(Listed records)
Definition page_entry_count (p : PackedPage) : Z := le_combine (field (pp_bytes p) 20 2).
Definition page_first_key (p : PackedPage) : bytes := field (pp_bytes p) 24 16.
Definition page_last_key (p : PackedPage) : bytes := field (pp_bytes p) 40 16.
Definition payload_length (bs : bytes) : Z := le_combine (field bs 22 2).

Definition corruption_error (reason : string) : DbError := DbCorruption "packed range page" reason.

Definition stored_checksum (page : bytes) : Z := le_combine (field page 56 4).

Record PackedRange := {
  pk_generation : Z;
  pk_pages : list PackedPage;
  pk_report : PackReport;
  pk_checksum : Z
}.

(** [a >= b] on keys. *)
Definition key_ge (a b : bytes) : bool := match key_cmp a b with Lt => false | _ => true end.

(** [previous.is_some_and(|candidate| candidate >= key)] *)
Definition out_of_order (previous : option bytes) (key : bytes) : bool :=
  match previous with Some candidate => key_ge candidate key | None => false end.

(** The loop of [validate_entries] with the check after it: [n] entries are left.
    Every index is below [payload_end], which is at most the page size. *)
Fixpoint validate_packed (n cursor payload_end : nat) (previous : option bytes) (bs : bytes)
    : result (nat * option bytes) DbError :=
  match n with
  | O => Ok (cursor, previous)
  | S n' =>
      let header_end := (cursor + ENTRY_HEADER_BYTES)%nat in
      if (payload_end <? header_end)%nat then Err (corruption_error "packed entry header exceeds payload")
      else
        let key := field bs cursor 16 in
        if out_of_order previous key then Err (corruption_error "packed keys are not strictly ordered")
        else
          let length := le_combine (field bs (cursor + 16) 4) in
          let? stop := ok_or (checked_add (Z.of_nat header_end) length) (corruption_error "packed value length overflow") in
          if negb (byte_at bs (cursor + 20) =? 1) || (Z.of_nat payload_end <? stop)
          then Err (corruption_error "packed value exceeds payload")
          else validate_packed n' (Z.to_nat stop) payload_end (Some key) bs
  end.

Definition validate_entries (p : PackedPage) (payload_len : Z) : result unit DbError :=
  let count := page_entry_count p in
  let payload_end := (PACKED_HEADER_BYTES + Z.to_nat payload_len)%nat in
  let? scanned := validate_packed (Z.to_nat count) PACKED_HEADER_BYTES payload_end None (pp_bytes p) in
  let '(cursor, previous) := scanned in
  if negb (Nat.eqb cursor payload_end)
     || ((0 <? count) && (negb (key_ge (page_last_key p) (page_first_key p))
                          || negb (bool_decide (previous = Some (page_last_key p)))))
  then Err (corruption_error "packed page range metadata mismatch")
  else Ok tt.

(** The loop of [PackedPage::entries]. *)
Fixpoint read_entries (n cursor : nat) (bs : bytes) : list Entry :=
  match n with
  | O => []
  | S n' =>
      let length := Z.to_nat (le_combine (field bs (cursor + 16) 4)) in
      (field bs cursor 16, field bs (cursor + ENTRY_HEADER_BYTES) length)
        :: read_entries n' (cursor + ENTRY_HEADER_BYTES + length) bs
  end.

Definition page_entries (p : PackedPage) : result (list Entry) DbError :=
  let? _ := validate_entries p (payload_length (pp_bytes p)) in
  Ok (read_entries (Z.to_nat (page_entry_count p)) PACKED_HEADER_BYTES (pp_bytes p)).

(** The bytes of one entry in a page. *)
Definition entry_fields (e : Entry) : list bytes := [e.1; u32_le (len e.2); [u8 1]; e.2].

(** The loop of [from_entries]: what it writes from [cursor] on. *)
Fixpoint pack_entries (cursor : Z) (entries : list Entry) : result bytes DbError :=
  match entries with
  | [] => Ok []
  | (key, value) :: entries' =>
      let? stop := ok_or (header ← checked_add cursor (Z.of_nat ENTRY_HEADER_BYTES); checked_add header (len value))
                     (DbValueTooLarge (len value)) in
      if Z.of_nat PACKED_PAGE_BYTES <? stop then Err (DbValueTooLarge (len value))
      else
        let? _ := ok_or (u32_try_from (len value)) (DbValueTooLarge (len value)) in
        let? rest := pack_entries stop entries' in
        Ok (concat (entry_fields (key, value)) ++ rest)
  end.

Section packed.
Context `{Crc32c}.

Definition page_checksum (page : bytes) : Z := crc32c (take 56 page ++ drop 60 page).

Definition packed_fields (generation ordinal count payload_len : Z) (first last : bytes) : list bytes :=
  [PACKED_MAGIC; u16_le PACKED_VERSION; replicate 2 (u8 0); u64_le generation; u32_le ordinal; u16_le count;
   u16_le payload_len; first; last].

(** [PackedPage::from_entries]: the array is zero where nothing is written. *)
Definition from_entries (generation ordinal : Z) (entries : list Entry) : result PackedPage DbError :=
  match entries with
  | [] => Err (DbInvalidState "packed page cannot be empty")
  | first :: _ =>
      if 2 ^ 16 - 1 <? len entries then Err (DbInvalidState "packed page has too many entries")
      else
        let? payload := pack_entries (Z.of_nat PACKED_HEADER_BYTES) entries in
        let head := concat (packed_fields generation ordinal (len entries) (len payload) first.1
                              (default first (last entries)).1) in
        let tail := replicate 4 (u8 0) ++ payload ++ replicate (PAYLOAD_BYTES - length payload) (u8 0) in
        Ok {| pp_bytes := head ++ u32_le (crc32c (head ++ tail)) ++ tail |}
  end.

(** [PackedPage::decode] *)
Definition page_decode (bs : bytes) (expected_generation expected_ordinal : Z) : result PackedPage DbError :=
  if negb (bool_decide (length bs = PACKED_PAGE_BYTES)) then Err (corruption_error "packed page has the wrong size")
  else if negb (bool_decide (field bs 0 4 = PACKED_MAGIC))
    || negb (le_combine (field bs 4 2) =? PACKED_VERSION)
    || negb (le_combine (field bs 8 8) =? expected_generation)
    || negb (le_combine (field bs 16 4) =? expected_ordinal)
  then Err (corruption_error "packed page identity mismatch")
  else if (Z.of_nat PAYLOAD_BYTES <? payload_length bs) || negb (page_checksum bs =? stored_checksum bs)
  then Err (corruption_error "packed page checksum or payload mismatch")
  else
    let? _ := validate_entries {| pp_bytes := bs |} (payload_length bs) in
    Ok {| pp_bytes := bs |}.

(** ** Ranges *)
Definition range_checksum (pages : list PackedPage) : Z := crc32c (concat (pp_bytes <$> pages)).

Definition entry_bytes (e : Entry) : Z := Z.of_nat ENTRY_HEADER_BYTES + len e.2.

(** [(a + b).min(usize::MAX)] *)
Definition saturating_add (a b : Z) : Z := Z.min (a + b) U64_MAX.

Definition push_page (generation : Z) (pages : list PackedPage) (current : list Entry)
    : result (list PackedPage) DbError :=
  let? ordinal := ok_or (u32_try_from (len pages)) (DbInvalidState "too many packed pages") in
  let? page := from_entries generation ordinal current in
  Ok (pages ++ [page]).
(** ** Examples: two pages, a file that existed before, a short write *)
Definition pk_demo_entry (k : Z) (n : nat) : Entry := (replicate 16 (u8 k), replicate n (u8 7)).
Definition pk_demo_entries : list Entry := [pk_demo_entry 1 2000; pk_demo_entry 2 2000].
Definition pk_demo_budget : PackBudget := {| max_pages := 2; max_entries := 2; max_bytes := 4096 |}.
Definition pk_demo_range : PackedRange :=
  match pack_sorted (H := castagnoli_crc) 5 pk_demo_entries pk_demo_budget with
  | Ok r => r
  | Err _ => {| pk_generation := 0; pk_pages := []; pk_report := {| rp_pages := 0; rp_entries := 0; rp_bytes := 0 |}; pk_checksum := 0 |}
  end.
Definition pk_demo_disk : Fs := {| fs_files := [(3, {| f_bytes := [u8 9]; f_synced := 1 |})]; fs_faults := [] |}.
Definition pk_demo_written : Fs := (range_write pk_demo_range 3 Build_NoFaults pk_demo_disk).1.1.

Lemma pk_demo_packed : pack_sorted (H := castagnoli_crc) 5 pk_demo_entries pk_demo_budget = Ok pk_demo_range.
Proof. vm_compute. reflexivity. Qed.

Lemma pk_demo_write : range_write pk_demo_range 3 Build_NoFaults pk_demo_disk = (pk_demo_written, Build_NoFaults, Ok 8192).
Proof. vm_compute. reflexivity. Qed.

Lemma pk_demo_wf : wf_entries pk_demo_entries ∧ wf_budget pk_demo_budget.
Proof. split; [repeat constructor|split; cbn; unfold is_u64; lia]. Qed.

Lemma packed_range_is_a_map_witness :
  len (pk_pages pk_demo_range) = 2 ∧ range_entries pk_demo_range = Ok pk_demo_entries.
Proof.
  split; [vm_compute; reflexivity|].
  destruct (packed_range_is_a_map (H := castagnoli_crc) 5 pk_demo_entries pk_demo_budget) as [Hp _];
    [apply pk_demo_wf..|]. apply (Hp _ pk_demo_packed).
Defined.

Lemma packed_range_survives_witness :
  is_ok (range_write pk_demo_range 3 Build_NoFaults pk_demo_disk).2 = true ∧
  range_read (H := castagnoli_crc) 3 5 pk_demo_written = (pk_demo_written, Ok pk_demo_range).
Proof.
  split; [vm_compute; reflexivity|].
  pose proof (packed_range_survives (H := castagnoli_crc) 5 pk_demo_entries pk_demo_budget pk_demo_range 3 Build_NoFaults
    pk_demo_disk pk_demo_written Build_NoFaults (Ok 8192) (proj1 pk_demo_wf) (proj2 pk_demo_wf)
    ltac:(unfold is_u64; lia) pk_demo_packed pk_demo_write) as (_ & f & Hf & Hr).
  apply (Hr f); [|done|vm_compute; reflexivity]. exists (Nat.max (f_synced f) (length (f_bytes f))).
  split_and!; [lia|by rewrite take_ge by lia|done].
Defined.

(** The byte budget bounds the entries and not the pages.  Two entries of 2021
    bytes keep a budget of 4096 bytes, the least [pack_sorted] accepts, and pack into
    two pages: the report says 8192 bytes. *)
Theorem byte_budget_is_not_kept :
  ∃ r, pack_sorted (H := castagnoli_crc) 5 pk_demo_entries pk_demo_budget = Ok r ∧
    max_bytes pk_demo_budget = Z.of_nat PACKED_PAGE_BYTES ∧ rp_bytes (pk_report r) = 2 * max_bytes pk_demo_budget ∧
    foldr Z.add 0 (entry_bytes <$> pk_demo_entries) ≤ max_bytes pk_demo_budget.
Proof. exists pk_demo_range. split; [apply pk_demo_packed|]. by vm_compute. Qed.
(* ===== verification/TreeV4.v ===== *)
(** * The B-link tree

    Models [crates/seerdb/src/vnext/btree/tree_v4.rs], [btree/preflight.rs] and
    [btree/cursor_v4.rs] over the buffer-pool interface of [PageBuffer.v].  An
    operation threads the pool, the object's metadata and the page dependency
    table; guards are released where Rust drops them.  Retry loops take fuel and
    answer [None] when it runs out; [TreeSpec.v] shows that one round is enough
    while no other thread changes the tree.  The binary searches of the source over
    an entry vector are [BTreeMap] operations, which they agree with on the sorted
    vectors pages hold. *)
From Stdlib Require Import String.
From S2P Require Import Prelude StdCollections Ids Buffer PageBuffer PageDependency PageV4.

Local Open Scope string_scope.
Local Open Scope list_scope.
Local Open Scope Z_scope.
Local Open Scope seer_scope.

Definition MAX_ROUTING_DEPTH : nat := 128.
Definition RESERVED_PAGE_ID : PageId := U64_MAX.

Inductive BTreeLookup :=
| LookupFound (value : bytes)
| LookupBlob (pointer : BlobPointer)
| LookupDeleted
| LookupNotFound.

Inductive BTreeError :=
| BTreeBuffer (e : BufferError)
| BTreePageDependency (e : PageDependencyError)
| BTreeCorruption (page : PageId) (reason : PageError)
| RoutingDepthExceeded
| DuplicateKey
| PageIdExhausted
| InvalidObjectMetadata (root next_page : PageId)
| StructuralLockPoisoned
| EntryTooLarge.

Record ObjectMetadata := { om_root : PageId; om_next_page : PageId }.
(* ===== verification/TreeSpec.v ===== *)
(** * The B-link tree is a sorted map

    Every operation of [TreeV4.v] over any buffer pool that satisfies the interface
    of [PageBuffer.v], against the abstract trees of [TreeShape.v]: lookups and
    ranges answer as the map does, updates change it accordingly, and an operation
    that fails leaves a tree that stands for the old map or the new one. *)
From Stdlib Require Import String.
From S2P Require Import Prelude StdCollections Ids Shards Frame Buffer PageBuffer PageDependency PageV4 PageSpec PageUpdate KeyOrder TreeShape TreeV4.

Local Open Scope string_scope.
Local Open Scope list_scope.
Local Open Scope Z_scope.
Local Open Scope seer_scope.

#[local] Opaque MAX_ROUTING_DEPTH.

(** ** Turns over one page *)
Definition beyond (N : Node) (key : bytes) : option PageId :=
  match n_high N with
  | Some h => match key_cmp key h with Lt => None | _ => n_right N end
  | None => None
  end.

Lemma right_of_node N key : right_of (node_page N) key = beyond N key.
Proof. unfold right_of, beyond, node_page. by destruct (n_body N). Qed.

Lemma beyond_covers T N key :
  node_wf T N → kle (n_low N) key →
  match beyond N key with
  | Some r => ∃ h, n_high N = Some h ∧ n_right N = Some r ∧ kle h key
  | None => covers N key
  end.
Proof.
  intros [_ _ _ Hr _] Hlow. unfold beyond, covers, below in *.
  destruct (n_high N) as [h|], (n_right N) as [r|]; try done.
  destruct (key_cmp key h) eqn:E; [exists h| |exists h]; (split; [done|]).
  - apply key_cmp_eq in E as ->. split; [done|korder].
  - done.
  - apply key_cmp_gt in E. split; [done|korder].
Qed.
(End Listed records)
▶ _Action item_:
Search the records for the word "false" and copy every line where it occurs.

▶ _Reply_:
Definition key_ge (a b : bytes) : bool := match key_cmp a b with Lt => false | _ => true end.
  match previous with Some candidate => key_ge candidate key | None => false end.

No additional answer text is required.